_Prompt_
Below is some data. Retype exactly the lines starting at the one with "None => best" and ending at the one with "assert (D : (better".

━━ Listed records

Lemma best_fold pv system user es : forall best : option (Entry * Q),
  from_option (fun b => b.2 = jaccard (shingle user) (en_shingles (b.1))) True best ->
  match fold_left (better pv (sha256 system) (shingle user)) es best with
  | None => best = None /\ forall e, e ∈ es -> ~ qualifies pv system user e
  | Some (e, s) => (Some (e, s) = best \/ e ∈ es /\ qualifies pv system user e) /\
      s = jaccard (shingle user) (en_shingles e) /\
      (forall e', e' ∈ es -> qualifies pv system user e' -> jaccard (shingle user) (en_shingles e') <= s) /\
      from_option (fun b => b.2 <= s) True best
  end.
Proof.
  induction es as [|x es IH]; intros best B; cbn [fold_left].
  { destruct best as [[e s]|]; cbn in *; [|split; [easy | set_solver]].
    split; [now left |]. split; [easy |]. split; [set_solver | apply Qle_refl]. }
  set (q := jaccard (shingle user) (en_shingles x)).
  assert (D : (better pv (sha256 system) (shingle user) best x = best /\
                (qualifies pv system user x -> from_option (fun b => q <= b.2) False best)) \/
              (better pv (sha256 system) (shingle user) best x = Some (x, q) /\ qualifies pv system user x /\
                from_option (fun b => b.2 <= q) True best)).
  { unfold better. destruct (decide _) as [N|P]; [left; split; [easy | now intros (E & _)] |].
    destruct (decide _) as [N|K]; [left; split; [easy | now intros (_ & E & _)] |].
    apply dec_stable in P, K. fold q.
    destruct (SEMANTIC_THRESHOLD <=? q) eqn:T; qprop; cbn.
    - destruct best as [[e s]|]; cbn.
      + destruct (s <? q) eqn:C; qprop; [right; repeat split; auto; lra | left; split; [easy | intros; cbn; lra]].
      + right. repeat split; auto.
    - left. split; [easy |]. intros (_ & _ & X). fold q in X. lra. }
  destruct D as [[-> Q1]|(-> & Q1 & Q2)].
  - specialize (IH best B). destruct (fold_left _ es best) as [[e s]|].
    + destruct IH as (I1 & I2 & I3 & I4). split; [destruct I1 as [|[]]; [now left | right; split; [now right | easy]] |].
      split; [easy |]. split; [|easy]. intros e' [->|I]%elem_of_cons Qe; [|auto].
      specialize (Q1 Qe). change (q <= s). destruct best as [[]|]; cbn in *; [lra | easy].
    + destruct IH as (-> & I). split; [easy |]. intros e' [->|J]%elem_of_cons; [intros Qe; exact (Q1 Qe) | auto].
  - specialize (IH (Some (x, q)) eq_refl). destruct (fold_left _ es _) as [[e s]|]; [|now destruct IH].
    destruct IH as (I1 & I2 & I3 & I4). cbn in I4. split.
    { destruct I1 as [[= -> ->]|[]]; right; (split; [|easy]); [now left | now right]. }
    split; [easy |]. split.
    { intros e' [->|I]%elem_of_cons Qe; [exact I4 | auto]. }
    destruct best as [[]|]; cbn in *; [lra | easy].
Qed.

Lemma semantic_spec pv system user es :
  match semantic pv system user es with
  | None => forall e, e ∈ es -> ~ qualifies pv system user e
  | Some e => e ∈ es /\ qualifies pv system user e /\
      forall e', e' ∈ es -> qualifies pv system user e' ->
      jaccard (shingle user) (en_shingles e') <= jaccard (shingle user) (en_shingles e)
  end.
Proof.
  unfold semantic. pose proof (best_fold pv system user es None I) as B.
  destruct (fold_left _ es None) as [[e s]|]; cbn; [|apply B].
  destruct B as ([|[I Qe]] & -> & M & _); [easy | auto].
Qed.
(* ===== verification/Hash.v ===== *)
(** * SHA-256

    [createHash('sha256')] of Node's crypto module (FIPS 180-4), which names
    cached prompts, assigns experiment variants and fingerprints artifacts.
    Words are 32-bit integers, bytes are characters. *)
From Stdlib Require Import Ascii.
From S2P Require Import Prelude RegExp JsNum Binary64 PromptCache.
Open Scope Z_scope.

Module Fips.
(** ** 32-bit words *)
Definition word (z : Z) : Z := z mod 2 ^ 32.
Definition rotr (n x : Z) : Z := word (Z.lor (Z.shiftr x n) (Z.shiftl x (32 - n))).
Definition big_endian (l : chars) : Z := fold_left (fun z c => z * 256 + Z.of_N (code c)) l 0.
Fixpoint bytes_of (n : nat) (z : Z) : chars :=
  match n with O => [] | S n => bytes_of n (z / 256) ++ [ascii_of_N (Z.to_N (z mod 256))] end.

(** ** The constants: fractions of the roots of the first primes *)
Definition is_prime (n : nat) : bool := forallb (fun d => negb (Nat.eqb (Nat.modulo n d) 0)) (List.seq 2 (n - 2)).
Definition primes : list Z := Eval vm_compute in Z.of_nat <$> take 64 (List.filter is_prime (List.seq 2 310)).
(** The greatest [r] below [2 ^ bits] with [r ^ 3 <= z]. *)
Fixpoint cube_root (bits : nat) (r z : Z) : Z :=
  match bits with
  | O => r
  | S b => let r' := r + 2 ^ Z.of_nat b in cube_root b (if r' ^ 3 <=? z then r' else r) z
  end.
Definition initial : list Z := Eval vm_compute in (fun p => word (Z.sqrt (p * 2 ^ 64))) <$> take 8 primes.
Definition constants : list Z := Eval vm_compute in (fun p => word (cube_root 36 0 (p * 2 ^ 96))) <$> primes.

(** ** One block *)
Definition choose (x y z : Z) : Z := Z.lxor (Z.land x y) (Z.land (2 ^ 32 - 1 - x) z).
Definition majority (x y z : Z) : Z := Z.lxor (Z.lxor (Z.land x y) (Z.land x z)) (Z.land y z).
Definition mix (a b c x : Z) : Z := Z.lxor (Z.lxor (rotr a x) (rotr b x)) (rotr c x).
Definition spread (a b c x : Z) : Z := Z.lxor (Z.lxor (rotr a x) (rotr b x)) (Z.shiftr x c).

(** The message schedule, latest word first. *)
Definition next_word (w : list Z) : Z :=
  word (spread 17 19 10 (nth 1 w 0) + nth 6 w 0 + spread 7 18 3 (nth 14 w 0) + nth 15 w 0).
Definition schedule (block : list Z) : list Z := rev (Nat.iter 48 (fun w => next_word w :: w) (rev block)).
Definition round (st : list Z) (kw : Z * Z) : list Z :=
  match st with
  | [a; b; c; d; e; f; g; h] =>
      let t1 := h + mix 6 11 25 e + choose e f g + kw.1 + kw.2 in
      let t2 := mix 2 13 22 a + majority a b c in
      [word (t1 + t2); a; b; c; word (d + t1); e; f; g]
  | _ => st
  end.
Definition compress (st block : list Z) : list Z :=
  (fun xy => word (xy.1 + xy.2)) <$> combine st (fold_left round (combine constants (schedule block)) st).

(** ** The message *)
Definition padding (len : Z) : chars :=
  ascii_of_N 128 :: repeat zero (Z.to_nat ((55 - len) mod 64)) ++ bytes_of 8 (8 * len).
Fixpoint words (fuel : nat) (l : chars) : list Z :=
  match fuel with O => [] | S n => big_endian (take 4 l) :: words n (drop 4 l) end.
Fixpoint digest_blocks (fuel : nat) (st : list Z) (l : chars) : list Z :=
  match fuel, l with
  | O, _ | _, [] => st
  | S n, _ => digest_blocks n (compress st (words 16 (take 64 l))) (drop 64 l)
  end.
Definition padded (s : string) : chars := explode s ++ padding (Z.of_nat (String.length s)).
Definition digest (s : string) : list Z := digest_blocks (List.length (padded s)) initial (padded s).
Definition hex_digit (n : N) : ascii := default zero (explode "0123456789abcdef" !! N.to_nat n).
Definition hex (c : ascii) : chars := [hex_digit (code c / 16); hex_digit (code c mod 16)]%N.
Definition digest_bytes (s : string) : chars := concat (bytes_of 4 <$> digest s).
End Fips.

(** [digest('hex')] and [digest().readUInt32BE(0)]. *)
Definition sha256_hex (s : string) : string := implode (concat (Fips.hex <$> Fips.digest_bytes s)).
Definition sha256_u32 (s : string) : Z := Fips.big_endian (take 4 (Fips.digest_bytes s)).
#[export] Instance node_sha256 : Sha256 := sha256_hex.

(** The example digests of the standard. *)
Example sha256_abc : sha256_hex "abc" = "ba7816bf8f01cfea414140de5dae2223b00361a396177a9cb410ff61f20015ad"%string.
Proof. vm_compute. reflexivity. Qed.
Example sha256_empty : sha256_hex EmptyString = "e3b0c44298fc1c149afbf4c8996fb92427ae41e4649b934ca495991b7852b855"%string.
Proof. vm_compute. reflexivity. Qed.
Example sha256_two_blocks : sha256_hex "abcdbcdecdefdefgefghfghighijhijkijkljklmklmnlmnomnopnopq" =
  "248d6a61d20638b8e5c026930c3e6039a33ce45964ff2167f6ecedd419db06c1"%string.
Proof. vm_compute. reflexivity. Qed.

Section Shapes.
Import Fips.
(** ** Shapes: whole blocks, eight words, sixty-four digits *)
Lemma padded_whole s : (List.length (padded s) mod 64 = 0)%nat.
Proof.
  unfold padded, padding. rewrite length_app. cbn [List.length]. rewrite length_app, repeat_length.
  assert (E : List.length (explode s) = String.length s) by (induction s; cbn; auto). rewrite E.
  assert (B : forall n z, List.length (bytes_of n z) = n) by (induction n; intros; cbn; rewrite ?length_app, ?IHn; cbn; lia).
  rewrite B. set (n := String.length s). pose proof (Z.mod_pos_bound (55 - Z.of_nat n) 64 ltac:(lia)).
  apply Nat2Z.inj. rewrite Nat2Z.inj_mod, !Nat2Z.inj_add, Nat2Z.inj_succ, Nat2Z.inj_add, Z2Nat.id by lia.
  Z.to_euclidean_division_equations. lia.
Qed.
Lemma round_shape st kw : List.length st = 8%nat -> List.length (round st kw) = 8%nat.
Proof. intros L. do 8 (destruct st as [|? st]; [discriminate L|]). destruct st; [reflexivity | discriminate L]. Qed.
Lemma compress_shape st block : List.length st = 8%nat -> List.length (compress st block) = 8%nat.
Proof.
  intros L. unfold compress. rewrite length_fmap, length_combine.
  assert (R : forall l st, List.length st = 8%nat -> List.length (fold_left round l st) = 8%nat).
  { induction l as [|x l IH]; intros st' L'; cbn; [exact L' | apply IH, round_shape, L']. }
  rewrite R by exact L. lia.
Qed.
Lemma digest_shape s : List.length (digest s) = 8%nat.
Proof.
  unfold digest. assert (G : forall n st l, List.length st = 8%nat -> List.length (digest_blocks n st l) = 8%nat).
  { induction n as [|n IH]; intros st l L; cbn [digest_blocks]; [exact L|]. destruct l; [exact L | now apply IH, compress_shape]. }
  now apply G.
Qed.
Lemma big_endian_range l : 0 <= big_endian l < 256 ^ Z.of_nat (List.length l).
Proof.
  unfold big_endian. induction l as [|c l IH] using rev_ind; [cbn; lia|].
  rewrite fold_left_app, length_app. cbn [fold_left List.length]. rewrite Nat2Z.inj_add, Z.pow_add_r by lia.
  pose proof (N_ascii_bounded c). change (N_of_ascii c) with (code c) in *. change (256 ^ Z.of_nat 1) with 256. lia.
Qed.
Lemma sha256_u32_range s : 0 <= sha256_u32 s < 2 ^ 32.
Proof.
  unfold sha256_u32. pose proof (big_endian_range (take 4 (digest_bytes s))) as [L U]. split; [exact L|].
  eapply Z.lt_le_trans; [exact U|]. change (2 ^ 32) with (256 ^ 4). apply Z.pow_le_mono_r; [lia|].
  pose proof (firstn_le_length 4 (digest_bytes s)). lia.
Qed.
End Shapes.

━━━━

_Result of this exercise_
  | None => best = None /\ forall e, e ∈ es -> ~ qualifies pv system user e
  | Some (e, s) => (Some (e, s) = best \/ e ∈ es /\ qualifies pv system user e) /\
      s = jaccard (shingle user) (en_shingles e) /\
      (forall e', e' ∈ es -> qualifies pv system user e' -> jaccard (shingle user) (en_shingles e') <= s) /\
      from_option (fun b => b.2 <= s) True best
  end.
Proof.
  induction es as [|x es IH]; intros best B; cbn [fold_left].
  { destruct best as [[e s]|]; cbn in *; [|split; [easy | set_solver]].
    split; [now left |]. split; [easy |]. split; [set_solver | apply Qle_refl]. }
  set (q := jaccard (shingle user) (en_shingles x)).
  assert (D : (better pv (sha256 system) (shingle user) best x = best /\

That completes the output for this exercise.